# README
`readme.md` file for the model associated with the paper:
> Farooqui J, Nanivadekar AC, Capogrosso M, Lempka SF, Fisher LE. The effects of neuron morphology and spatial distribution on the selectivity of dorsal root ganglion stimulation. *J Neural Eng*. 2024 Sep 4. doi: 10.1088/1741-2552/ad7760. PMID: 39231464.
## Model Information
These files include a class definition for a sensory DRG pseudounipolar neuron and a sensory DRG axon, each of which can be instantiated for any value of fiber diameter in the continuous range [6, 20] um. The models are written in Python with NEURON.
The axon models are based on the MRG motor axon model:
> McIntyre CC, Richardson AG, Grill WM. Modeling the Excitability of Mammalian Nerve Fibers: Influence of Afterpotentials on the Recovery Cycle. *J Neurophysiol*. 2002;87(2):995-1006. doi:10.1152/jn.00353.2001
(model can be found on ModelDB at: https://modeldb.science/3810)
modified with sensory mechanisms from:
> Gaines JL, Finn KE, Slopsema JP, Heyboer LA, Polasek KH. A model of motor and sensory axon activation in the median nerve using surface electrical stimulation. *J Comput Neurosci*. 2018;45(1):29-43. doi:10.1007/s10827-018-0689-5
(model can be found on ModelDB at: https://modeldb.science/243841)
The pseudounipolar neuron models are based on:
> Amir R, Devor M. Electrical Excitability of the Soma of Sensory Neurons Is Required for Spike Invasion of the Soma, but Not for Through-Conduction. *Biophys J.* 2003;84(4):2181-2191. doi:10.1016/S0006-3495(03)75024-3
(model can be found on ModelDB at: https://modeldb.science/51022)
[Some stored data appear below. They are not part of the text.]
Lemma get_hist h j :
  t_log2_hist th = Some h -> 0 <= j < target_count ses ->
  rd_wpctl_ioctl sp (GET_LOG2_HIST (Some (i, j))) true st = Some (0, HistReply i j (hist_row_at h j), st).
Proof.
  intros Hh Hj; enter; unfold rd_get_hist_locked, with_thread, rd_find_thread_by_index, RD_WPCTL_LOG2_BUCKETS.
  destruct (rs_hist _ _ (ti_results _ _ thread_here)) as (h' & Hh' & Hl & _); assert (h' = h) as -> by congruence.
  rewrite Hn, Ht, some_bind, (proj2 (Z.leb_gt _ _)), Hh by lia.
  rewrite copy_buckets_ok, !some_bind by lia; reflexivity.
Qed.

Lemma get_pair j :
  0 <= j < RD_WPCTL_MAX_PAIR_HISTS ->
  exists r, rd_wpctl_ioctl sp (GET_PAIR_HIST_ENTRY (Some (i, j))) true st = Some (0, PairReply r, st).
Proof.
  intros Hj; enter; unfold rd_get_pair_hist_locked, with_thread, rd_find_thread_by_index.
  destruct (rs_pairs _ _ (ti_results _ _ thread_here)) as (t & Hp & Hw).
  rewrite Hn, Ht, some_bind, (proj2 (Z.leb_gt _ _)), Hp by lia.
  destruct (proj2 (zlookup_is_Some t j)) as [x ->]; [rewrite (pair_len _ _ Hw); lia|]; rewrite !some_bind.
  by eexists.
Qed.

Lemma get_context j :
  0 < j <= RD_WPCTL_MAX_CONTEXTS ->
  exists r, rd_wpctl_ioctl sp (GET_CONTEXT_ENTRY (Some (i, j))) true st = Some (0, ContextReply r, st).
Proof.
  intros Hj; enter; unfold rd_get_context_locked, with_thread, rd_find_thread_by_index.
  destruct (rs_ctxs _ _ (ti_results _ _ thread_here)) as (t & Hp & Hw).
  rewrite Hn, Ht, some_bind; assert ((j =? 0) || (RD_WPCTL_MAX_CONTEXTS <? j) = false) as -> by lia; rewrite Hp.
  destruct (proj2 (zlookup_is_Some t (j - 1))) as [x ->]; [rewrite (ctx_len _ _ Hw); lia|]; rewrite !some_bind.
  by eexists.
Qed.

Lemma get_event j :
  callchain_mode ses = RD_CALLCHAIN_DWARF -> 0 <= j < dwarf_event_used th ->
  (forall n k w, (kcalloc n k w).1 = true) ->
  exists r w, rd_wpctl_ioctl sp (GET_DWARF_EVENT (Some (i, j))) true st = Some (0, EventReply r, set_world w st) /\
    same_resources (km_world st) w.
Proof.
  intros Hm Hj Halloc; enter; unfold rd_get_dwarf_event_locked, rd_find_thread_by_index.
  pose proof (rs_events _ _ (ti_results _ _ thread_here)) as He; unfold events_ok in He.
  destruct (t_dwarf_events th) as [evs|] eqn:Ee; [|done]; destruct He as (_ & Hl & Hu & _).
  rewrite Hn, Ht, some_bind, (proj2 (Z.leb_gt _ _)) by lia.
  pose proof (kcalloc_keeps 1 sizeof_dwarf_event (km_world st)) as Hk.
  specialize (Halloc 1 sizeof_dwarf_event (km_world st)).
  destruct (kcalloc 1 sizeof_dwarf_event (km_world st)) as [ok w]; cbn [fst snd] in *; subst ok; cbn [negb]; rewrite Ee.
  destruct (proj2 (zlookup_is_Some evs j)) as [x ->]; [lia|]; rewrite !some_bind; by eexists _, w.
Qed.

End download.

(** * File names *)

Definition thread_suffixes : list text :=
  [txt ".hist.log2.txt"; txt ".pair.hist.log2.txt"; txt ".contexts.txt"; txt ".dwarf.raw.bin"; txt ".dwarf.raw.txt"].
(** The files of a run that belong to no thread or to thread [tid]. *)
Definition thread_files (p : profiler) (tid : Z) : list text := info_path p :: (thread_path p tid <$> thread_suffixes).
Definition hist_path (p : profiler) (tid : Z) : text := thread_path p tid (txt ".hist.log2.txt").

Lemma cut_at c a b a' b' : free_of c a -> free_of c a' -> a ++ c :: b = a' ++ c :: b' -> a = a' /\ b = b'.
Proof.
  intros H; revert a'; induction H as [|x a Hx _ IH]; intros [|y a'] H' E; cbn in E.
  - by injection E as <-.
  - injection E as <- _; apply Forall_cons in H' as [H' _]; by rewrite ceqb_refl in H'.
  - injection E as -> _; by rewrite ceqb_refl in Hx.
  - injection E as -> E; apply Forall_cons in H' as [_ H']; by destruct (IH a' H' E) as [-> ->].
Qed.

Lemma dec_no_dot z : 0 <= z -> free_of "." (dec_u64 z).
Proof. intros Hz; apply print_u_forall; [lia|done|]; apply (forall_below 16); repeat constructor. Qed.

Lemma thread_path_inj p t1 t2 s1 s2 :
  is_u64 t1 -> is_u64 t2 -> s1 ∈ thread_suffixes -> s2 ∈ thread_suffixes ->
  thread_path p t1 s1 = thread_path p t2 s2 -> t1 = t2 /\ s1 = s2.
Proof.
  intros H1 H2 Hs1 Hs2 E; unfold thread_path in E; do 2 apply (inj (app _)) in E.
  assert (Hdot : forall s, s ∈ thread_suffixes -> exists r, s = "."%char :: r).
  { intros s; unfold thread_suffixes; rewrite !elem_of_cons, elem_of_nil; intros [->|[->|[->|[->|[->|[]]]]]]; by eexists. }
  destruct (Hdot s1 Hs1) as [r1 ->], (Hdot s2 Hs2) as [r2 ->]; unfold dec_s in E.
  rewrite !(proj2 (Z.ltb_ge _ 0)) in E by lia.
  apply cut_at in E as [E ->]; [|apply dec_no_dot; lia..]; split; [|done].
  by rewrite <- (strtoull_dec t1 H1), <- (strtoull_dec t2 H2), E.
Qed.

Lemma hist_path_other p t1 t2 : is_u64 t1 -> is_u64 t2 -> t1 <> t2 -> hist_path p t1 ∉ thread_files p t2.
Proof.
  intros H1 H2 Hne; unfold thread_files; rewrite elem_of_cons, list_elem_of_fmap; intros [E|(sf & E & Hsf)].
  - unfold hist_path, thread_path, info_path in E; by apply (inj (app _)) in E.
  - apply Hne; apply thread_path_inj in E as [-> _]; try done; apply list_elem_of_here.
Qed.

(** * The writers *)

(** The rows of a histogram file: the targets' buckets that are not empty. *)
Definition histogram_rows (targets : list hot_target) (h : list Z) : list hist_row :=
  concat (imap (fun j t => bucket_rows (ht_pc_offset t) (hist_row_at h (Z.of_nat j))) targets).
Definition histogram_content (targets : list hot_target) (h : list Z) : text :=
  concat (endl <$> histogram_header :: (row_line <$> histogram_rows targets h)).

Section writers.
Context `{K : KernelApi} {KL : KernelLaws K} {KV : KernelValues K} {U : UserApi K} {UL : UserLaws KL U}.
Context (other_events : gset Z) (other_refs : Z -> Z) (tgid : Z) (writable : text -> bool).
Context (residue : rd_wpctl_dwarf_snapshot -> text).
Abbreviation FK := (filed writable (kernel_os tgid)).
Abbreviation ctl := (prog profiler (@os FK)).
Abbreviation km_inv := (SessionInv.km_inv other_events other_refs).

Hypothesis Hw : forall path, writable path = true.
Hypothesis Hopen : forall path w, (us_fopen path w).1 = true.
Hypothesis Halloc : forall n k w, (kcalloc n k w).1 = true.

(** ** Primitives *)

Lemma wp_query name cmd p st m fs rep st' Q :
  rd_wpctl_ioctl (pf_device_fd p) cmd true st = Some (0, rep, st') ->
  Q (Ok rep) (p, ((st', m), fs)) -> @wpc False profiler (@os FK) _ (ioctl_or_throw name cmd) Q (p, ((st, m), fs)).
Proof. intros E HQ; unfold wpc, ioctl_or_throw, bind, device_ioctl; cbn; by rewrite E. Qed.

Definition appended (path t : text) (fs : gmap text text) : gmap text text :=
  <[path := default [] (fs !! path) ++ t]> fs.

Lemma wp_emit path t p o fs Q :
  Q (Ok tt) (p, (o, appended path t fs)) -> @wpc False profiler (@os FK) _ (emit writable (kernel_os tgid) path t) Q (p, (o, fs)).
Proof. unfold wpc, emit; cbn; by rewrite Hw. Qed.

Lemma wp_put_lines path ls p o fs Q :
  Q (Ok tt) (p, (o, appended path (concat (endl <$> ls)) fs)) ->
  @wpc False profiler (@os FK) _ (put_lines writable (kernel_os tgid) path ls) Q (p, (o, fs)).
Proof. apply wp_emit. Qed.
with adaptations based on:
> Graham RD, Bruns TM, Duan B, Lempka SF. The Effect of Clinically Controllable Factors on Neural Activation During Dorsal Root Ganglion Stimulation. *Neuromodulation*. 2021 Jun;24(4):655-671. doi: 10.1111/ner.13211
## Specifications
Specifications for the virtual environment used to develop this model are contained in the file `venv_spec_file.txt`
Additionally, NEURON v. 7.7 must be downloaded and installed.
## Usage
1. To instantiate a pseudounipolar neuron or axon with a given position (for both pseudounipolar neurons and axons) and orientation in space (pseudounipolar neurons only), import the class, instantiate an object, and call the `setXYZpos` function with the desired coordinates and angle. Examples below:
---
# example axon instantiation
```python
from axon_class import axon
ax = axon(axonnodes=100, fiberD=7.3, pos=(0,0,0))
ax.setXYZpos(pos=(0,0,0))
```
---
---
# example psuedounipolar neuron instantiation
```python
from pseudounipolar_neuron_class import pseudounipolar_neuron
puni = pseudounipolar_neuron(
centralFiberD=5.7,
peripheralFiberD=7.3,
neckFiberD=7.3,
numNodes_p = 100,
numNodes_c = 100,
somaSize = 80,
femElec='')
puni.setXYZpos(femdict=None, tjnPos=(0, 0, 0), neckAngle=90)
```
---
Standard relationships used to determine sizes of different psuedounipolar neuron parts based on fiber diameter:
```python
centralFiberD = (0.87 * peripheralFiberD) - 0.67
neckFiberD = peripheralFiberD
somaSize = (2.78088956*peripheralFiberD + 40.55727893)
```
(derived based on:
Lee KH, Chung K, Chung JM, Coggeshall RE. Correlation of cell body size, axon size, and signal conduction velocity for individually labelled dorsal root ganglion cells in the cat. *J Comp Neurol.* 1986;243(3):335-346. doi:10.1002/cne.902430305 )
2. To inspect a specific section, use the function `getSectionFromDF` (parameters explained in code comments).